Saturday, July 12, 2014

Dawn of the Planet of the Apes (movie review)

I've been an avid Apes (Planet of the) since the first one, with Charlton Heston and Roddy McDowall. I've even been known to read the books.

This newest addition to the franchise is excellent in that it continues to give the apes real personalities, no less than it gives them to humans.  The camera / observer is perhaps an angel from another planet in the sense of its sympathies going both ways.

The movie might be construed as pacifist in its message, even while the inevitability of war is its subject.  Fear and jealousy drive both sides and the lesser characters, the non-heroic, are the first to succumb.  They spread the seeds of war to others, including through treachery.  An old pattern.  The analogy of the physical virus with the mental one is crystal clear.

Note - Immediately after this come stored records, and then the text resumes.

(* ===== verification/BuildClosure.v ===== *)
(** * [build_tables/build_parse_table.rs]: what the builder needs of its inputs, and
    closures as it uses them

    Where the items of a closure come from: the entries of the set, with inlined
    productions in place, or the productions of the variables that they expand;
    and that an auxiliary variable is only expanded where an item needs it. *)
From S2P Require Import Prelude BitVec Symbols TokenSet Ordering StrPool Grammars Lookaheads Items ItemSets FirstSets FollowSets Additions Closure Tables Outcomes BuildTable BuildStates.
Import PT Builder.

(** ** Predicates kept by a closure *)
Section keeps.
Context (P : Item.ParseItem → Prop) (R : N → Prop) (HR : R 0%N).
Definition keeps (s : Item.ParseItemSet) : Prop :=
  Item.set_ok s ∧ ∀ e, Item.has s e → P (Item.item e) ∧ R (Item.following_reserved_word_set e).
Lemma keeps_empty : keeps (Item.mkItemSet []).
Proof. split; [split; constructor|]. by intros e ?%not_elem_of_nil. Qed.
Lemma upsert_keeps {E} s i : keeps s → Item.keyed i → P i →
  ∃ j s' e, Item.item_set_insert (E:=E) s i = Ok (j, s') ∧ Item.entries s' !! j = Some e ∧ R (Item.following_reserved_word_set e) ∧
    ∀ e', Item.item e' = Item.item e → R (Item.following_reserved_word_set e') → keeps (Item.update_entry s' j e').
Proof.
  intros [Hs Hk] Hi HP. destruct (Item.upsert_spec (E:=E) s i Hs Hi) as (j & s' & e & Hins & He & _ & _ & Hor & Hup).
  exists j, s', e. assert (P (Item.item e) ∧ R (Item.following_reserved_word_set e)) as [HPe HRe].
  { destruct Hor as [Hh|[-> _]]; [by apply Hk|done]. }
  split_and!; [done|done|done|]. intros e' Hie HRe'. destruct (Hup e' Hie) as [Hok Hhas]. split; [done|].
  intros a [->|[Ha _]]%Hhas; [by rewrite Hie|by apply Hk].
Qed.
Lemma max_keeps a b : R a → R b → R (N.max a b).
Proof. intros ? ?. destruct (N.max_spec a b) as [[_ ->]|[_ ->]]; done. Qed.

Context (g : SyntaxGrammar) {I : Type} {IS : IndexSet I}.
Lemma apply_addition_keeps {E} following r (st st' : @closing I) a :
  keeps st.2 → Item.keyed (ta_item a) → P (ta_item a) → R (ai_reserved_lookaheads (ta_info a)) → R r →
  apply_addition (E:=E) g following r st a = Ok st' → keeps st'.2.
Proof.
  destruct st as [p s]. cbn [snd]. intros Hs Hi HP Ha Hr Happ. unfold apply_addition in Happ.
  destruct (upsert_keeps (E:=E) s _ Hs Hi HP) as (j & s' & e & Hins & He & HRe & Hup).
  rewrite Hins in Happ. cbn [mbind outcome_bind] in Happ. rewrite (vec_get_Some _ _ _ He) in Happ. cbn [mbind outcome_bind] in Happ.
  apply bind_Ok_inv in Happ as ([id p'] & _ & Happ).
  destruct (ai_contains_word (ta_info a)), (ai_propagates_lookaheads (ta_info a));
    [apply bind_Ok_inv in Happ as ([id' p''] & _ & Happ); apply bind_Ok_inv in Happ as ([] & _ & Happ)|
    |apply bind_Ok_inv in Happ as ([id' p''] & _ & Happ); apply bind_Ok_inv in Happ as ([] & _ & Happ)|];
    injection Happ as <-; cbn [snd]; (apply Hup; [done|]); cbn; auto using max_keeps.
Qed.
Lemma apply_additions_keeps {E} following r (st st' : @closing I) adds :
  keeps st.2 → (∀ a, a ∈ adds → Item.keyed (ta_item a) ∧ P (ta_item a) ∧ R (ai_reserved_lookaheads (ta_info a))) → R r →
  for_each (apply_addition (E:=E) g following r) st adds = Ok st' → keeps st'.2.
Proof.
  revert st. induction adds as [|a adds IH]; intros st Hs Ha Hr Hf; cbn in Hf; [by injection Hf as <-|].
  apply bind_Ok_inv in Hf as (st1 & Hf1 & Hf). destruct (Ha a) as (? & ? & ?); [apply list_elem_of_here|].
  apply (IH st1); [|intros; apply Ha; by apply list_elem_of_further|done|done].
  eapply apply_addition_keeps; [exact Hs| | | |exact Hr|exact Hf1]; done.
Qed.
(** The items that an entry can add. *)
Lemma add_item_keeps {E} (b b' : ParseItemSetBuilder I) s s' k :
  keeps s → Item.keyed (Item.item k) → P (Item.item k) → R (Item.following_reserved_word_set k) →
  (∀ x r, reserved_first_sets (symbol_sets b) !! x = Some r → R r) →
  (∀ step v adds, Item.item_step (E:=E) (Item.item k) g = Ok (Some step) → step_symbol step = mkSymbol NonTerminal v →
     transitive_closure_additions b !! N.to_nat v = Some adds →
     ∀ a, a ∈ adds → Item.keyed (ta_item a) ∧ P (ta_item a) ∧ R (ai_reserved_lookaheads (ta_info a))) →
  add_item (E:=E) g b s k = Ok (b', s') → keeps s' ∧ symbol_sets b' = symbol_sets b ∧ transitive_closure_additions b' = transitive_closure_additions b.
Proof.
  intros Hs Hi HP Hr Hres Hadds Happ. unfold add_item in Happ.
  apply bind_Ok_inv in Happ as (step & Hstep & Happ). apply bind_Ok_inv in Happ as ([p s1] & Hs1 & Happ).
  assert (keeps s1) as Hk1.
  { destruct step as [step|]; [|by injection Hs1 as _ <-]. destruct (is_non_terminal (step_symbol step)) eqn:Hnt; [|by injection Hs1 as _ <-].
    unfold is_non_terminal in Hnt. apply bool_decide_eq_true in Hnt. destruct (step_symbol step) as [kd v] eqn:Hsym. cbn in Hnt. subst kd.
    apply bind_Ok_inv in Hs1 as (next & _ & Hs1). apply bind_Ok_inv in Hs1 as ([tokens r] & Hnext & Hs1).
    apply bind_Ok_inv in Hs1 as (adds & Hget & Hs1). apply vec_get_Ok in Hget. cbn [index] in Hget.
    change s1 with (p, s1).2. eapply (apply_additions_keeps tokens r (pool b, s) (p, s1) adds); [done|by eapply Hadds| |done].
    destruct next as [next|]; [|by injection Hnext as _ <-]. apply bind_Ok_inv in Hnext as (id & _ & Hnext).
    apply bind_Ok_inv in Hnext as (r' & Hr' & Hnext). injection Hnext as _ <-. apply unwrap_Ok in Hr'. by eapply Hres. }
  destruct (upsert_keeps (E:=E) s1 _ Hk1 Hi HP) as (j & s2 & e & Hins & He & HRe & Hup).
  rewrite Hins in Happ. cbn [mbind outcome_bind] in Happ. rewrite (vec_get_Some _ _ _ He) in Happ. cbn [mbind outcome_bind] in Happ.
  apply bind_Ok_inv in Happ as ([id p'] & _ & Happ). injection Happ as <- <-. cbn. split_and!; [|done|done].
  apply Hup; [done|]. cbn. by apply max_keeps.
Qed.
End keeps.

The facial expressions of anger, giving vent to the inner demon, stir in both human and ape alike, a first symptom of the infection.  I'm thinking of Tich Nhat Hanh and his challenge to followers to foreswear anger.  One might imagine this movie on his syllabus.

The choreography and computer graphics (visual effects) are spectacular.

Flavors of 12 Monkeys, Jurassic Park, Cabin in the Woods and several others, which isn't to say anything pejorative, on the contrary.

That the movie was brave enough to use subtitles is a big point in its favor.  The movie takes itself seriously enough to make real soul searching possible.  There's not much gratuitous levity.  The situation is dire.